Quick Start

Unregistered users are by default allowed to view the platform’s homepage, news, leaderboard, and user manual, as well as experience the Large Model Arena and Debate Competition features.

To access the evaluation functions, users must register and log in to the platform, apply for participation in the evaluation through the Evaluation Management section, and complete their personal information. Please ensure that all submitted information is accurate and valid. Once the information is submitted and approved by the administrator, users will be granted access to the evaluation features of the platform.

Detailed instructions are as follows:

Register

When users click the [Login/Register] button, the following interface will appear. For first-time users, please scan the QR code using WeChat to follow the “BAAI Community Assistant” official WeChat account.

sign-1 After scanning the QR code and following the account, the interface will update to the following layout, where users can register by entering their email, phone number, and verification code online. sign-2

After completing registration, the system will redirect to the platform homepage.

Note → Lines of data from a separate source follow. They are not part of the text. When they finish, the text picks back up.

(** * PureMVC TypeScript Standard Framework: core registries and dispatch

    A shallow embedding of the three core singletons ([Model], [View],
    [Controller]) of [bin/cjs/core], of the [Facade] and the [Notifier],
    and of the singleton discipline of the four classes, with the
    properties of registration, removal and broadcast.

    Modelling conventions.

    - The dictionaries [observerMap], [mediatorMap], [commandMap] and
      [proxyMap] are plain objects ([{}]): a finite map of own properties
      over the members every object inherits from [Object.prototype].
      A lookup [map[key]] that finds no own property finds the inherited
      member ([constructor], [toString], ...) when the key names one, and
      [undefined] otherwise; [get] is that lookup.  [Object.prototype] is
      the one of the language: an application that adds members to it is
      outside the model.
    - An assignment [map["__proto__"] = object] makes [object] the
      prototype of the map.  What the map holds from then on depends on
      the members of that object of the application, which the model does
      not hold: such a run ends in [Unmodelled], and nothing is said
      about it.
    - Object identity (the [notifyContext] of an observer, the instance
      held by a registry) is an explicit identifier.
    - Mediators, proxies and commands are external collaborators.  Their
      methods are user code that may call back into the framework, so
      they are scripts over the public operations, run by an interpreter
      with fuel (a script may broadcast the notification it is handling).
    - The log of calls into user code is kept as a call tree: every
      invocation of a handler or hook is one event that carries the
      events of the calls made while it ran. *)

From stdpp Require Import base option list strings gmap.

Set Warnings "-register-all".

(** ** Data model *)
(** The owner of an observer, compared by identity. *)
Inductive NotifyContext :=
  | CtxController
  | CtxObject (id : nat).

#[global] Instance NotifyContext_eq_dec : EqDecision NotifyContext.
Proof. solve_decision. Defined.

(** Modelled from the spec: the class [Notification] is not among the
    sources at hand; it is the envelope of the specification, a name, an
    optional body (here a reference) and an optional type. *)
Record Notification := mkNotification {
  note_name : string;
  note_body : option nat;
  note_type : option string
}.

By clicking [Evaluation Console], users can apply for evaluation participation. Users are required to complete their personal information, which the platform administrator will review. Only users who pass the review will be granted access to the evaluation features. The review result will be sent to users via email.

completement

Parameter	Explanation
Username	Username will be the only identifier on the platform. It is recommended to use the spelling of full name with numbers. After filling in the username, modification is not allowed. Length of 3-32 characters, supports lowercase letters and numbers, starting with a lowercase letter.
Real Name	Users should fill in their real name, and the platform administrator will give priority to real names during the approval process.
Organization	It is recommended to use a combination of organization + department, such as Beijing Academy of Artifical Intelligence Computing Power Platform, Tsinghua University Computer Scence Department. The platform administrator will give priority to real organization during the approval process. Organizations need to be filled in with both Chinese and English.
Task to Register	Select "Online Evaluation" or "Offline Evaluation": Online Evaluation: Users only need to provide the evaluation interface API, and the evaluation platform provides test data for inference evaluation. - Not supported yet. Offline Evaluation: Users need to upload trained models and inference codes. The evaluation platform provides inference computing power and data for inference evaluation.
Whether to evaluate self-developed models	Yes & No, single choice
Agreement statement	Users need to read and provide consent to the agreement before they can use the platform's evaluation function.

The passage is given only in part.